Cape Town is poised for a commercial and residential real estate boom as the City’s gloves come off in the national battle to attract investment and boost regional economic growth. And according to High Street Auctions Director Greg Dart, the Mother City’s incentives are enticing: 60% less load-shedding than the rest of the country, a cash-for-power plan buying electricity from businesses that feed back into the grid and an across-the-board property rates relief package peaking at 52% for homes valued below R5 million.
Dart says it doesn’t take a rocket scientist to understand why a decade of trickling semigration from Johannesburg to Cape Town, has now become a flood. “South Africa had 35 days of load-shedding in 2020 and 48 days in 2021. These were enough to cause the financial equivalent of a flesh wound, but we were more focused at the time on triaging Covid’s economic arterial bleed.
“Last year, though, Eskom fell off a cliff and 207 days of load-shedding ensured that much of our fragile economy went with it. Longer outages compounded the devastation, with assembly and production lines across most of the country stopping for up to 12 hours a day. “The notable exception was and continues to be Cape Town, which cut outage hours for residents and local industry by nearly 60% between February and November last year, according to figures released by Mayor Geordin Hill-Lewis.
“Migration to Cape Town has been a matter of survival for many Joburg businesses that have already relocated, and I predict thousands more will follow in the short- to medium term.” Proof lies in data from StatsSA, which noted that the Western Cape’s 6.9% employment increase in the last quarter was the largest rise in the country. Gauteng’s quarter-on-quarter employment numbers dropped by -0.4%.

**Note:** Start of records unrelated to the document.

(** Two rounds of the loop are enough: the first learns the size. *)
Lemma get_adapters_run fuel (p : proc W) : (2 <= fuel)%nat ->
  let '(r, p') := wpdk_get_adapters fuel p in same_net (world p) (world p') /\
  ((r = Some None /\ blocks (world p') = blocks (world p)) \/
   exists b, r = Some (Some (b, net (world p))) /\ (b ∉ blocks (world p)) /\ blocks (world p') = {[b]} ∪ blocks (world p)).
Proof.
  intros Hf. destruct fuel as [|[|fuel]]; [lia|lia|]. unfold wpdk_get_adapters. remember (S fuel) as f eqn:Ef. cbn [get_adapters].
  rewrite bind_run, lift_run. cbn [fst snd]. pose proof (adapters_law None 0 (world p)) as H.
  destruct (GetAdaptersAddresses None 0 (world p)) as [[[rc len] l] w1]. cbn [fst snd]. destruct H as (N1 & N2 & B1 & Hrc).
  destruct Hrc as [(_ & _ & ? & _)|[(-> & -> & _)|[R1 R2]]]; [done| |].
  2:{ rewrite (proj2 (Z.eqb_neq _ _) R1), (proj2 (Z.eqb_neq _ _) R2). cbn. split; [done|by left]. }
  cbn [Z.eqb ERROR_BUFFER_OVERFLOW ERROR_SUCCESS Pos.eqb negb]. rewrite bind_run, lift_run. cbn [fst snd world].
  pose proof (realloc_law None (need (world p)) w1 ltac:(done)) as H. destruct (if_realloc None (need (world p)) w1) as [[b|] w2]; cbn [fst snd].
  2:{ destruct H as (? & ? & ?). cbn. split; [split; congruence|left; split; congruence]. }
  destruct H as (N3 & N4 & Hb & B2). rewrite Ef. cbn [get_adapters]. rewrite bind_run, lift_run. cbn [fst snd world].
  pose proof (adapters_law (Some b) (need (world p)) w2) as H.
  destruct (GetAdaptersAddresses (Some b) (need (world p)) w2) as [[[rc len'] l'] w3]. cbn [fst snd]. destruct H as (N5 & N6 & B3 & Hrc).
  destruct Hrc as [(-> & -> & _ & _)|[(_ & _ & Hlt)|[R1 R2]]].
  - cbn. split; [split; congruence|right]. exists b. split_and!; [|congruence|congruence]. do 3 f_equal. congruence.
  - rewrite N4, N2 in Hlt. lia.
  - rewrite (proj2 (Z.eqb_neq _ _) R1), (proj2 (Z.eqb_neq _ _) R2). cbn [negb free_block].
    rewrite bind_run, lift_run. cbn [fst snd world]. pose proof (free_law b w3 ltac:(rewrite B3, B2; set_solver)) as H.
    destruct (if_free b w3) as [u w4]. destruct H as (? & ? & H). cbn. split; [split; congruence|left; split; [done|]].
    rewrite H, B3, B2, B1. rewrite B1 in Hb. set_solver.
Qed.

Dart says other South African metros will be hard-pressed to stem the flood of investment moving to Cape Town, because the City’s plan to mitigate at least four stages of Eskom load-shedding has been years in the making. “Cape Town is already well on its way to reaching its three-year grid security target.
“The Steenbras Dam has kept the lights on in Cape Town for 2 196 more hours than the rest of the country in 2022, and in January Hill-Lewis announced that the City can now pay cash for power fed into the local electricity grid because of its dispensation from the Treasury. “Businesses, and in time residents, will be able to earn from selling excess power to Cape Town. Work has already begun to get commercial enterprises with off-grid generation capacity on board, and the City is offering a payment incentive over and above the NERSA-approved rate.
“In contrast the City of Joburg’s R400 million plan to mitigate load-shedding by three stages was only announced in January. “The plan has one major snag though; Joburg’s metro doesn’t actually have the money to implement it. The Council says it’s ‘exploring the establishment of an infrastructure fund’, but without a firm rollout timetable load-shedding in the city is likely to remain at economically detrimental levels.”
PwC’s recent South Africa Economic Outlook 2023 report estimated that power cuts reduced the country’s potential real GDP growth by five percentage points in 2022, costing some 600 000 potential jobs. Dart says migration has historically been a significant lens through which to evaluate economic change. “Industrial Revolution migration permanently reshaped the world’s population, and goldrush migration later forged Johannesburg into South Africa’s financial capital. “Ironically, the very thing that built the city’s fortune is now causing its greatest haemorrhage of skills and investment. Joburg’s loss is fast becoming Cape Town’s gain.”
Lightstone figures show that in 2022, more people moved to the Western Cape than to Gauteng and KwaZulu-Natal combined. According to Lightstone, South Africa’s formal property stock volume totals 6.8 million and is valued at R6.1 trillion. At the moment, Gauteng tops the provincial lists with 35% of the stock and 38% of the national value.
But Dart says the demand for property in the Western Cape is evident in that the province accounts for a substantial 29% of the total national value, with only 18% of the stock. “There’s already greater demand/supply parity in Cape Town’s commercial and industrial real estate market than anywhere else in the country, but that’s changing. Smart investors will move swiftly before it turns.
“We’re already well into March and so far this year South Africans haven’t had a single day’s respite from load-shedding. “Trading from a city where the lights stay on longer is an economic no-brainer.”